Using a pet gate could also be an ideal solution to discourage your golden from taking stairs that are harmful to them in their senior years.

How Do You Train a Golden Retriever Puppy To Climb Stairs?

As mentioned previously, stairs were designed for humans to use, not puppies. Because of this, puppies will look on the contraption with confusion and might even develop anxiety about them.

You might find yourself at a loss when it comes time to teach them how to climb the stairs, but rest assured that there are many methods that are tried and true.

Once your golden retriever has reached at least twelve weeks of age, the first step in training them to climb the stairs is to ensure that they are already reasonably comfortable and obedient on a leash. When you feel that your golden retriever puppy is ready to take its first steps on a staircase, leash them and have them sit on the bottom of the staircase. 

Using the leash as a gentle guide, coax your puppy up the stairs alongside you. If they are well-trained on a leash, they will understand that they are meant to follow you. Positive encouragement like kind words, gentle pets, and healthy treats are really helpful throughout this process, especially if your golden retriever is particularly nervous.

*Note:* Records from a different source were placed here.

(* ===== verification/WebpaAttr.v ===== *)
(** * Attributes over WebPA

    [WebpaAttribute] models parodusClient/pal/webpa_attribute.cpp: reading and
    writing the one attribute the daemon has, whether a parameter's changes are
    notified, for the parameters of the notification list. *)
From stdpp Require Import base list strings.
From Stdlib Require Import Ascii ZArith Lia.
From S2P Require Import Prelude HostIf MsgHandler WalDB WalList FrontEnd Webpa.
Import WalList (walk, Done, Crash, OutOfFuel, wbind, of_option).
Import Webpa (WAL_STATUS(..), WAL_DATA_TYPE(..)).

#[local] Arguments streq : simpl never.

Module WebpaAttribute.

Definition MAX_PARAMETER_LENGTH : nat := 512.
Definition MAX_PARAMETERVALUE_LEN : nat := 128.

Record AttrVal := mkAttr { attr_name : string; attr_value : string; attr_type : WAL_DATA_TYPE }.

Section attributes.
Context `{ReqHandler}.

(** [g_notifyParamList], of [g_notifyListSize] entries. *)
Variable g_notifyParamList : list string.

Definition listed (pParameterName : string) : bool := existsb (streq pParameterName) g_notifyParamList.

(** The request of an attribute before its value. *)
Definition attr_request (n : string) : HOSTIF_MsgData_t := Webpa.mk_request n hostIf_IntegerType zero_msg.

(** The handler's answer is looked at, and its status dropped by the caller. *)
Definition get_AttribValues_tr69hostIf (m : HOSTIF_MsgData_t) (h : hst)
  : walk (WAL_STATUS * HOSTIF_MsgData_t * hst) :=
  let '(r, m', h') := hostIf_GetAttributes (set_reqType m HOSTIF_GETATTRIB) h in
  let* ret := of_option r in
  Done (if ret =? 0 then WAL_SUCCESS else WAL_ERR_INVALID_PARAM, m', h').

(** [Crash]: the name does not fit the message, or the value the buffer of
    MAX_PARAMETERVALUE_LEN bytes it is copied to. *)
Definition getParamAttributes (n : string) (h : hst) : walk (WAL_STATUS * list AttrVal * hst) :=
  if listed n then
    if (TR69HOSTIFMGR_MAX_PARAM_LEN <=? String.length n)%nat then Crash else
    let* a := get_AttribValues_tr69hostIf (attr_request n) h in
    let '(_, m, h') := a in
    let v := buf_str (paramValue m) in
    if (MAX_PARAMETERVALUE_LEN <=? String.length v)%nat then Crash
    else
      let name := if (String.length n <? MAX_PARAMETER_LENGTH)%nat then n else EmptyString in
      Done (WAL_SUCCESS, [mkAttr name v WAL_INT], h')
  else Done (WAL_ERR_INVALID_PARAM, [], h).

Fixpoint getAttributes (paramName : list string) (h : hst) : walk (list (WAL_STATUS * list AttrVal) * hst) :=
  match paramName with
  | [] => Done ([], h)
  | n :: ns =>
      let* r := getParamAttributes n h in
      let '(st, l, h') := r in
      let* rest := getAttributes ns h' in
      let '(out, h'') := rest in Done ((st, l) :: out, h'')
  end.

Definition set_AttribValues_tr69hostIf (m : HOSTIF_MsgData_t) (h : hst) : walk (WAL_STATUS * hst) :=
  let '(r, _, h') := hostIf_SetAttributes (set_reqType m HOSTIF_SETATTRIB) h in
  let* ret := of_option r in
  Done (if ret =? 0 then WAL_SUCCESS else WAL_ERR_INVALID_PARAMETER_NAME, h').

(** "Fake success" for a parameter that is not on the list.  The name and the
    value are copied with strcpy_s, which leaves an empty string when they do
    not fit. *)
Definition setParamAttributes (n v : string) (h : hst) : walk (WAL_STATUS * hst) :=
  if listed n then
    let name := if (String.length n <? TR69HOSTIFMGR_MAX_PARAM_LEN)%nat then n else EmptyString in
    let m := attr_request name in
    set_AttribValues_tr69hostIf (set_value m (strcpy_s (paramValue m) TR69HOSTIFMGR_MAX_PARAM_LEN v)) h
  else Done (WAL_SUCCESS, h).

Fixpoint setAttributes (params : list (string * string)) (h : hst) : walk (list WAL_STATUS * hst) :=
  match params with
  | [] => Done ([], h)
  | (n, v) :: l =>
      let* r := setParamAttributes n v h in
      let '(st, h') := r in
      let* rest := setAttributes l h' in
      let '(out, h'') := rest in Done (st :: out, h'')
  end.

(** ** Properties *)

Lemma listed_spec n : listed n = true ↔ n ∈ g_notifyParamList.
Proof.
  unfold listed. rewrite existsb_exists. split.
  - intros (x & Hx & E). apply list_elem_of_In. apply streq_true in E. by subst.
  - intros Hn. exists n. split; [by apply list_elem_of_In|apply streq_refl].
Qed.

(** A set of attributes answers success for every parameter that is not on the
    notification list, in the order of the request, and asks the handler about
    the listed ones only: each of those is one request with the parameter's
    name, and its answer is the handler's. *)
Theorem attributes_set l h :
  Forall (λ nv, (String.length nv.1 < TR69HOSTIFMGR_MAX_PARAM_LEN)%nat) l →
  setAttributes l h
  = foldr (λ nv rest h,
      if bool_decide (nv.1 ∈ g_notifyParamList) then
        let m := set_reqType (set_value (attr_request nv.1) (strcpy_s zero_buffer TR69HOSTIFMGR_MAX_PARAM_LEN nv.2))
                             HOSTIF_SETATTRIB in
        let '(r, _, h') := hostIf_SetAttributes m h in
        let* ret := of_option r in
        let* x := rest h' in
        Done ((if ret =? 0 then WAL_SUCCESS else WAL_ERR_INVALID_PARAMETER_NAME) :: x.1, x.2)
      else let* x := rest h in Done (WAL_SUCCESS :: x.1, x.2))
    (λ h, Done ([], h)) l h.
Proof.
  intros Hl. revert h. induction Hl as [|[n v] l Hn _ IH]; intros h; [done|].
  cbn [setAttributes foldr fst snd]. unfold setParamAttributes. cbn [fst] in Hn.
  destruct (listed n) eqn:E.
  - rewrite bool_decide_eq_true_2 by by apply listed_spec. rewrite (proj2 (Nat.ltb_lt _ _) Hn).
    unfold set_AttribValues_tr69hostIf. change (paramValue (attr_request n)) with zero_buffer.
    destruct (hostIf_SetAttributes _ h) as [[[r|] ?] h']; [|done]. cbn [of_option wbind].
    rewrite IH. by destruct (foldr _ _ l h') as [[out h'']| |].
  - rewrite bool_decide_eq_false_2 by (rewrite <- listed_spec; congruence). cbn [wbind]. rewrite IH.
    by destruct (foldr _ _ l h) as [[out h'']| |].
Qed.

Lemma buf_str_zero : buf_str zero_buffer = EmptyString.
Proof. vm_compute. reflexivity. Qed.

(** A get of a listed parameter's attribute answers success whatever the
    handler answers: a failure of the handler is an attribute with the value the
    request had, which is empty when the handler left it alone. *)
Theorem attributes_get_hides_failure n h :
  n ∈ g_notifyParamList → (String.length n < MAX_PARAMETER_LENGTH)%nat →
  (∀ m, ∃ ret h', hostIf_GetAttributes m h = (Some ret, m, h') ∧ ret ≠ 0) →
  ∃ h', getParamAttributes n h = Done (WAL_SUCCESS, [mkAttr n EmptyString WAL_INT], h').
Proof.
  intros Hn%listed_spec Hl Hf. unfold getParamAttributes, get_AttribValues_tr69hostIf. rewrite Hn.
  rewrite (proj2 (Nat.leb_gt TR69HOSTIFMGR_MAX_PARAM_LEN _))
    by (unfold MAX_PARAMETER_LENGTH, TR69HOSTIFMGR_MAX_PARAM_LEN in *; lia).
  destruct (Hf (set_reqType (attr_request n) HOSTIF_GETATTRIB)) as (ret & h' & -> & Hret).
  cbn [of_option wbind]. rewrite (proj2 (Nat.ltb_lt _ _) Hl). exists h'.
  change (paramValue (set_reqType _ _)) with zero_buffer. by rewrite buf_str_zero.
Qed.

End attributes.

#[local] Instance ex_handler : ReqHandler := {
  hst := unit;
  hostIf_Get := λ m h, (NOK, m, h);
  hostIf_Set := λ m h, (Some OK, m, h);
  hostIf_GetAttributes := λ m h, (Some NOK, m, h);
  hostIf_SetAttributes := λ m h, (Some NOK, m, h)
}.

Lemma attributes_set_witness :
  setAttributes ["Device.A"%string] [("Device.A", "1"); ("Device.B", "1")]%string ()
  = Done ([WAL_ERR_INVALID_PARAMETER_NAME; WAL_SUCCESS], ()).
Proof.
  refine (eq_trans (attributes_set ["Device.A"%string] [("Device.A", "1"); ("Device.B", "1")]%string () _) _).
  - refine (Forall_cons_2 _ _ _ _ (Forall_cons_2 _ _ _ _ (Forall_nil_2 _)));
      apply Nat.ltb_lt; vm_compute; reflexivity.
  - vm_compute. reflexivity.
Defined.

Lemma attributes_get_hides_failure_witness :
  ∃ h', getParamAttributes ["Device.A"%string] "Device.A" () = Done (WAL_SUCCESS, [mkAttr "Device.A" "" WAL_INT], h').
Proof.
  refine (attributes_get_hides_failure ["Device.A"%string] "Device.A" () _ _ _).
  - left.
  - apply Nat.ltb_lt; vm_compute; reflexivity.
  - intros m. exists NOK, (). split; [reflexivity|discriminate].
Defined.

End WebpaAttribute.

When your golden retriever puppy has successfully climbed their first set of stairs, make sure they know how proud you are of them. Happy voice tones and positive words are the key to them learning that they’ve done something well. Following this, you can then begin the process of teaching them how to climb down the stairs.

Sometimes, climbing down a staircase can be even more daunting for a puppy than climbing up. Keep in mind that their perception of the world around them is much different than yours, so what is just a set of stairs to your mind could appear to be a treacherous cliff to theirs.

Never use harsh tones or exhibit frustration when training them to climb stairs, as this will discourage your golden retriever and might even cause anxiety. An anxious puppy could lose focus and trip over their feet, resulting in a possible stumble down the stairs and a potential joint injury. 

Overall, maintain a system of affirmation and encouragement and there’s no doubt that your golden retriever puppy will become comfortable with climbing stairs in no time at all!